Definition read_line_marker (preprocess2 : Z -> M Z) (tok : Z) : M Z :=
  let start := tok in
  '(line, rest) ← copy_line tok ;
  tok ← preprocess_with preprocess2 line ;
  t ← rk id tok ;
  int_ ← (if bool_decide (t_kind t = TK_NUM) then b ← basety_of (t_ty t) ; rt (is_kind_of TY_INT) b else mret false) ;
  if negb int_ then err_tok tok "invalid line marker" else
  s ← rk id start ;
  wf (t_file s) (fun f => Build_File (file_name f) (file_file_no f) (file_contents f) (file_display_name f) (i32 (t_val t - t_line_no s))) ;;
  tok ← nxt tok ;
  e ← is_eof tok ;
  if (e : bool) then mret rest else
  t ← rk id tok ;
  if negb (bool_decide (t_kind t = TK_STR)) then err_tok tok "filename expected" else
  wf (t_file s) (fun f => Build_File (file_name f) (file_file_no f) (file_contents f) (t_str t) (file_line_delta f)) ;; mret rest.

(** [#include] at [start], its word at [tok]. *)
Definition include_directive (preprocess2 : Z -> M Z) (start tok : Z) : M Z :=
  n ← nxt tok ; '(filename, is_dquote, rest) ← read_include_filename preprocess2 n ;
  file ← rk t_file start ; here ← rf file_name file ;
  let path := dirname here ++ str "/" ++ filename in
  if negb (chr filename 0 =? 47) && is_dquote && file_exists path then include_file rest path n else
  p ← search_include_paths filename ;
  include_file rest (default filename p) n.

Definition include_next_directive (preprocess2 : Z -> M Z) (tok : Z) : M Z :=
  n ← nxt tok ; '(filename, _, rest) ← read_include_filename preprocess2 n ;
  p ← search_include_next filename ;
  include_file rest (default filename p) n.

Definition undef_directive (tok : Z) : M Z :=
  tok ← nxt tok ;
  k ← is_tk tok TK_IDENT ;
  if negb k then err_tok tok "macro name must be an identifier" else
  name ← rk lexeme tok ; undef_macro name ;; n ← nxt tok ; skip_line n.

Definition if_directive (preprocess2 : Z -> M Z) (start tok : Z) : M Z :=
  '(val, rest) ← eval_const_expr preprocess2 tok ;
  push_cond_incl start (negb (val =? 0)) ;;
  if val =? 0 then skip_cond_incl rest else mret rest.

(** [#ifdef], or [#ifndef] with [neg]. *)
Definition ifdef_directive (neg : bool) (tok : Z) : M Z :=
  n ← nxt tok ; m ← find_macro n ;
  let included := xorb neg (negb (m =? 0)) in
  push_cond_incl tok included ;;
  n ← nxt n ; rest ← skip_line n ;
  if included then mret rest else skip_cond_incl rest.

(** The innermost condition changed. *)
Definition set_cond (ci : CondIncl) : M unit := modify (fun s => s <| cond_incl ::= fun l => ci :: tail l |>).

Definition elif_directive (preprocess2 : Z -> M Z) (start tok : Z) : M Z :=
  c ← gets cond_incl ;
  match c with
  | Build_CondIncl (IN_THEN | IN_ELIF) t included :: _ =>
      set_cond (Build_CondIncl IN_ELIF t included) ;;
      if (included : bool) then skip_cond_incl tok else
      '(val, rest) ← eval_const_expr preprocess2 tok ;
      if val =? 0 then skip_cond_incl rest else set_cond (Build_CondIncl IN_ELIF t true) ;; mret rest
  | _ => err_tok start "stray #elif"
  end.

Definition else_directive (start tok : Z) : M Z :=
  c ← gets cond_incl ;
  match c with
  | Build_CondIncl (IN_THEN | IN_ELIF) t included :: _ =>
      set_cond (Build_CondIncl IN_ELSE t included) ;;
      n ← nxt tok ; rest ← skip_line n ;
      if (included : bool) then skip_cond_incl rest else mret rest
  | _ => err_tok start "stray #else"
  end.

Definition endif_directive (start tok : Z) : M Z :=
  c ← gets cond_incl ;
  match c with
  | [] => err_tok start "stray #endif"
  | _ :: c => modify (fun s => s <| cond_incl := c |>) ;; n ← nxt tok ; skip_line n
  end.

Definition pragma_directive (tok : Z) : M Z :=
  n ← nxt tok ;
  once ← eqt n "once" ;
  if (once : bool) then
    file ← rk t_file tok ; name ← rf file_name file ;
    p ← gets pragma_once ; p ← lift (of_table (hashmap_put p name 1)) ;
    modify (fun s => s <| pragma_once := p |>) ;; n ← nxt n ; skip_line n
  else
    loopM p_fuel (fun tok => tok ← nxt tok ; b ← rk t_at_bol tok ; mret (if (b : bool) then inr tok else inl tok)) tok.
Lemma specify_two t u p q c a : part_of t p -> part_of u q ->
  (s ← specify t (c, a) ; specify u s) = (c ← (counter_step p c ≫= counter_step q) ; a ← (attr_step p a ≫= attr_step q) ; Some (c, a)).
Proof.
  intros Hp Hq. rewrite (specify_part t p) by done. destruct (counter_step p c) as [d|]; [|done].
  destruct (attr_step p a) as [x|]; [exact (specify_part u q d x Hq)|cbn; by destruct (counter_step q d)].
Qed.

Lemma specify_swap t u c a : is_specifier t -> is_specifier u -> In c counters ->
  (s ← specify t (c, a) ; specify u s) = (s ← specify u (c, a) ; specify t s).
Proof.
  intros [p Hp]%specifier_part [q Hq]%specifier_part Hc.
  rewrite (specify_two t u p q), (specify_two u t q p) by done. by rewrite (counter_swap p q c t u), (attr_swap p q a t u).
Qed.

Lemma specify_permutes l l' : l ≡ₚ l' -> Forall is_specifier l -> forall c a, In c counters -> specify_all l (c, a) = specify_all l' (c, a).
Proof.
  induction 1 as [|t l l' _ IH|t u l|l l' l'' H1 IH1 H2 IH2]; intros HF c a Hc.
  - done.
  - apply Forall_cons in HF as [Ht HF]. cbn [specify_all]. destruct (specify t (c, a)) as [[c' a']|] eqn:E; [|done]. cbn.
    apply IH; [done|]. by apply (specify_keeps t c a c' a').
  - apply Forall_cons in HF as [Hu [Ht HF]%Forall_cons]. cbn [specify_all].
    pose proof (specify_swap t u c a Ht Hu Hc) as H.
    assert (forall x y, (s ← specify x (c, a) ; s ← specify y s ; specify_all l s) = ((s ← specify x (c, a) ; specify y s) ≫= specify_all l)) as Hb
      by (intros x y; by destruct (specify x (c, a))).
    by rewrite !Hb, H.
  - rewrite IH1 by done. apply IH2; [|done]. by rewrite <- H1.
Qed.

(** Only the text of the tokens matters. *)
Lemma specify_spelled l s : specify_all l s = specify_all (map word_token (map lexeme l)) s.
Proof. revert s. induction l as [|t l IH]; intros s; [done|]. cbn [specify_all map]. rewrite specify_word. destruct (specify _ s); [apply IH|done]. Qed.

Lemma specifiers_spelled l l' : map lexeme l ≡ₚ map lexeme l' -> Forall is_specifier l -> Forall is_specifier l'.
Proof.
  rewrite !Forall_forall. intros Hp Hl t Ht. assert (Hin : lexeme t ∈ map lexeme l) by (rewrite Hp; by apply list_elem_of_fmap_2).
  apply list_elem_of_fmap in Hin as (u & Hu & Hin). destruct (Hl u Hin) as (w & Hw & Hs). exists w. split; [done|]. unfold spells. by rewrite Hu.
Qed.

Lemma typename_check :
  forallb (fun w => match (m ← typename_map ; hashmap_get2 m (str w)) with Some v => negb (v =? 0) | None => false end) specifier_words = true.
Proof. vm_compute. reflexivity. Qed.

Lemma existsb_word t ws : existsb (equal t) ws = existsb (equal (word_token (lexeme t))) ws.
Proof. induction ws as [|w ws IH]; [done|]. cbn [existsb]. by rewrite IH, (equal_word t). Qed.

(** A word of a built-in type starts nothing else. *)
Lemma type_word_plain t : is_specifier t -> existsb (equal t) storage_words = false -> existsb (equal t) ignored_words = false ->
  (exists w, In w type_words /\ spells t w) /\ equal t "_Atomic" = false /\ equal t "_Alignas" = false /\ existsb (equal t) made_words = false.
Proof.
  intros (w & Hw & Hs) E1 E2. assert (H : In w type_words).
  { unfold specifier_words in Hw. rewrite !in_app_iff in Hw.
    assert (forall ws, existsb (equal t) ws = false -> In w ws -> False) as Hno.
    { intros ws He Hin. assert (existsb (equal t) ws = true); [|congruence]. apply existsb_exists. exists w. split; [done|].
      by apply bool_decide_eq_true_2. }
    destruct Hw as [Hw|[Hw|Hw]]; [done|by destruct (Hno _ E1 Hw)|by destruct (Hno _ E2 Hw)]. }
  split; [by exists w|]. rewrite existsb_word, !(equal_word t), Hs.
  edestruct (tests_ok (fun t => equal t "_Atomic") (fun t => equal t "_Alignas") false false type_words w) as [-> ->];
    [vm_compute; reflexivity|done|].
  edestruct (tests_ok (fun t => existsb (equal t) made_words) (fun _ => true) false true type_words w) as [-> _];
    [vm_compute; reflexivity|done|]. done.
Qed.

Section declspec.
Context {P : Parser} {F : SoftFloat} {FF : FoldFloat}.

Lemma keyword_typename t tok n s : fe_toks s !! tok = Some (Build_cell t n) -> is_specifier t -> is_typename tok s = Got (true, s).
Proof.
  intros Ht (w & Hw & Hs). unfold is_typename. m_read. rewrite Hs.
  pose proof typename_check as H. rewrite forallb_forall in H. specialize (H w Hw).
  destruct (m ← typename_map ; hashmap_get2 m (str w)) as [v|]; [|done]. cbn [of_table].
  rewrite (bind_run _ _ _ v s) by done. by rewrite H.
Qed.

Lemma keyword_no_typedef t tok n s : fe_toks s !! tok = Some (Build_cell t n) -> t_kind t <> TK_IDENT -> find_typedef tok s = Got (0, s).
Proof.
  intros Ht Hk. unfold find_typedef, is_tk. m_read. by rewrite bool_decide_eq_false_2.
Qed.

(** One round reads one specifier as [specify] says. *)
Lemma round_run t tok n s c a : fe_toks s !! tok = Some (Build_cell t n) -> is_specifier t -> t_kind t <> TK_IDENT -> In c counters ->
  match specify t (c, a) with
  | Some (c', a') => declspec_round (tok, counted_type c, c, false, Some a) s = Got (inl (n, counted_type c', c', false, Some a'), s)
  | None => exists why, declspec_round (tok, counted_type c, c, false, Some a) s = Fail why
  end.
Proof.
  intros Ht Hw Hk Hc. unfold declspec_round. rewrite (bind_run _ _ _ _ _ (keyword_typename _ _ _ _ Ht Hw)). cbn [negb].
  m_read. cbn [id]. pose proof (specify_keeps t c a) as Hkeep. unfold specify in *.
  destruct (existsb (equal t) storage_words) eqn:E1.
  { destruct (storage_clash _).
    - eexists. unfold err_tok, err_text. by m_read.
    - by m_read. }
  destruct (existsb (equal t) ignored_words) eqn:E2; [by m_read|].
  destruct (type_word_plain t Hw E1 E2) as ((w & Hin & Hlex) & -> & -> & ->).
  rewrite (bind_run _ _ _ _ _ (keyword_no_typedef _ _ _ _ Ht Hk)). cbn [orb negb Z.eqb].
  destruct (count_word t c) as [d|] eqn:Ed; cbn [mbind option_bind].
  - destruct (spec_type d) as [ty|] eqn:Ety; [|eexists; unfold err_tok, err_text; by m_read]. m_read.
    assert (d <> 0).
    { apply (type_steps c w w Hc Hin Hin). unfold type_step. rewrite <- Hlex, <- count_word_word, Ed. cbn. unfold mbind, option_bind. by rewrite Ety. }
    cbn. unfold counted_type. rewrite Ety. by destruct (Z.eqb_spec d 0).
  - by eexists.
Qed.

(** The loop over specifiers up to a token that starts no type. *)
Lemma rounds_run e s : is_typename e s = Got (false, s) ->
  forall l tok c a fuel, segment (fe_toks s) tok l e -> Forall (fun t => is_specifier t /\ t_kind t <> TK_IDENT) l -> In c counters ->
    (length l < fuel)%nat ->
  match specify_all l (c, a) with
  | Some (c', a') => loopM fuel declspec_round (tok, counted_type c, c, false, Some a) s = Got (e, counted_type c', c', false, Some a', s)
  | None => exists why, loopM fuel declspec_round (tok, counted_type c, c, false, Some a) s = Fail why
  end.
Proof.
  intros Hn. induction l as [|t l IH]; intros tok c a fuel Hseg Hl Hc Hf; destruct fuel as [|fuel]; cbn [length] in Hf; try lia.
  - cbn [segment] in Hseg. subst tok. cbn [specify_all]. apply loop_stop. unfold declspec_round.
    rewrite (bind_run _ _ _ _ _ Hn). cbn [negb]. done.
  - cbn [segment] in Hseg. destruct Hseg as (n & Ht & Hseg). apply Forall_cons in Hl as [[Hw Hk] Hl]. cbn [specify_all].
    pose proof (round_run t tok n s c a Ht Hw Hk Hc) as H. destruct (specify t (c, a)) as [[c' a']|] eqn:E.
    + rewrite (loop_next _ _ _ _ _ _ H). apply IH; [done..| |lia]. by apply (specify_keeps t c a c' a').
    + destruct H as [why H]. exists why. by apply loop_fail.
Qed.

Lemma declspec_run s tok l e a : segment (fe_toks s) tok l e -> Forall (fun t => is_specifier t /\ t_kind t <> TK_IDENT) l ->
  is_typename e s = Got (false, s) -> (length l < p_fuel)%nat ->
  match specify_all l (0, a) with
  | Some (c', a') => declspec tok (Some a) s = Got (counted_type c', Some a', e, s)
  | None => exists why, declspec tok (Some a) s = Fail why
  end.
Proof.
  intros Hseg Hl Hn Hf. pose proof (rounds_run e s Hn l tok 0 a p_fuel Hseg Hl (or_introl eq_refl) Hf) as H.
  unfold declspec. change (counted_type 0) with ty_int in H. destruct (specify_all l (0, a)) as [[c' a']|].
  - by rewrite (bind_run _ _ _ _ _ H).
  - destruct H as [why H]. exists why. by apply bind_fail.
Qed.
End declspec.


(** ** Struct layout *)

(** Where the bits of a member are, from the start of the struct; a bit-field of no bits is
    nowhere. *)
Definition bit_start (m : CMember) : Z := cm_offset m * 8 + (if cm_bitfield m then cm_bit_offset m else 0).
Definition bit_count (m : CMember) (size : Z) : Z := if cm_bitfield m then cm_bit_width m else size * 8.
Definition is_placed (m : CMember) : bool := negb (cm_bitfield m && (cm_bit_width m =? 0)).

Definition power_of_2 (a : Z) : Prop := exists k, 0 <= k /\ a = 2 ^ k.

(** A member of a type of [size] bytes. *)
Record member_ok (packed : bool) (m : CMember) (size : Z) : Prop := {
  mo_size : 0 <= size;
  mo_align : power_of_2 (cm_align m);
  mo_field : cm_bitfield m = true -> packed = false /\ 0 < size /\ (size | cm_align m) /\ 0 <= cm_bit_width m <= size * 8;
}.

(** At most so many bits for a member and the gaps before and after it. *)
Definition member_cost (m : CMember) (size : Z) : Z := 16 * size + 16 * cm_align m.

(** The placed member [m']: it differs from [m] in its offsets only; it is aligned, and a
    bit-field lies in one unit of its type. *)
Record member_laid (packed : bool) (m m' : CMember) (size : Z) : Prop := {
  ml_same : m' <| cm_offset := cm_offset m |> <| cm_bit_offset := cm_bit_offset m |> = m;
  ml_aligned : is_placed m = true -> cm_bitfield m = false -> packed = false -> (cm_align m | cm_offset m');
  ml_unit : is_placed m = true -> cm_bitfield m = true ->
    (size | cm_offset m') /\ 0 <= cm_bit_offset m' /\ cm_bit_offset m' + cm_bit_width m' <= size * 8;
}.

(** It comes behind [bits] bits, and [bits'] are behind it. *)
Definition member_behind (bits : Z) (m m' : CMember) (size bits' : Z) : Prop :=
  is_placed m = true -> bits <= bit_start m' /\ bit_start m' + bit_count m' size = bits' /\ 0 <= cm_offset m'.

Lemma align_up_to n a : 0 < a -> 0 <= n + a - 1 -> - 2 ^ 31 <= n -> n + a < 2 ^ 31 ->
  Codegen.align_to n a = (n + a - 1) / a * a /\ n <= Codegen.align_to n a < n + a /\ (a | Codegen.align_to n a).
Proof.
  intros Ha Hn Hl Hb. unfold Codegen.align_to. rewrite (i32_id (n + a)) by (unfold is_i32; lia).
  rewrite (i32_id (n + a - 1)) by (unfold is_i32; lia). rewrite Z.quot_div_nonneg by lia.
  pose proof (Z.div_mod (n + a - 1) a ltac:(lia)). pose proof (Z.mod_pos_bound (n + a - 1) a ltac:(lia)).
  rewrite i32_id by (unfold is_i32; lia). split; [done|]. split; [lia|]. by exists ((n + a - 1) / a).
Qed.

Lemma power_of_2_pos a : power_of_2 a -> 0 < a.
Proof. intros (k & Hk & ->). apply Z.pow_pos_nonneg; lia. Qed.
Lemma power_of_2_divide a b : power_of_2 a -> power_of_2 b -> a <= b -> (a | b).
Proof.
  intros (k & Hk & ->) (l & Hl & ->) Hle. apply Z.pow_le_mono_r_iff in Hle; [|lia..]. exists (2 ^ (l - k)). rewrite <- Z.pow_add_r by lia. f_equal. lia.
Qed.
──────────
(Exercise details) Show the lines from the data above that contain the string "Codegen".

(Exercise result)
  Codegen.align_to n a = (n + a - 1) / a * a /\ n <= Codegen.align_to n a < n + a /\ (a | Codegen.align_to n a).
  intros Ha Hn Hl Hb. unfold Codegen.align_to. rewrite (i32_id (n + a)) by (unfold is_i32; lia).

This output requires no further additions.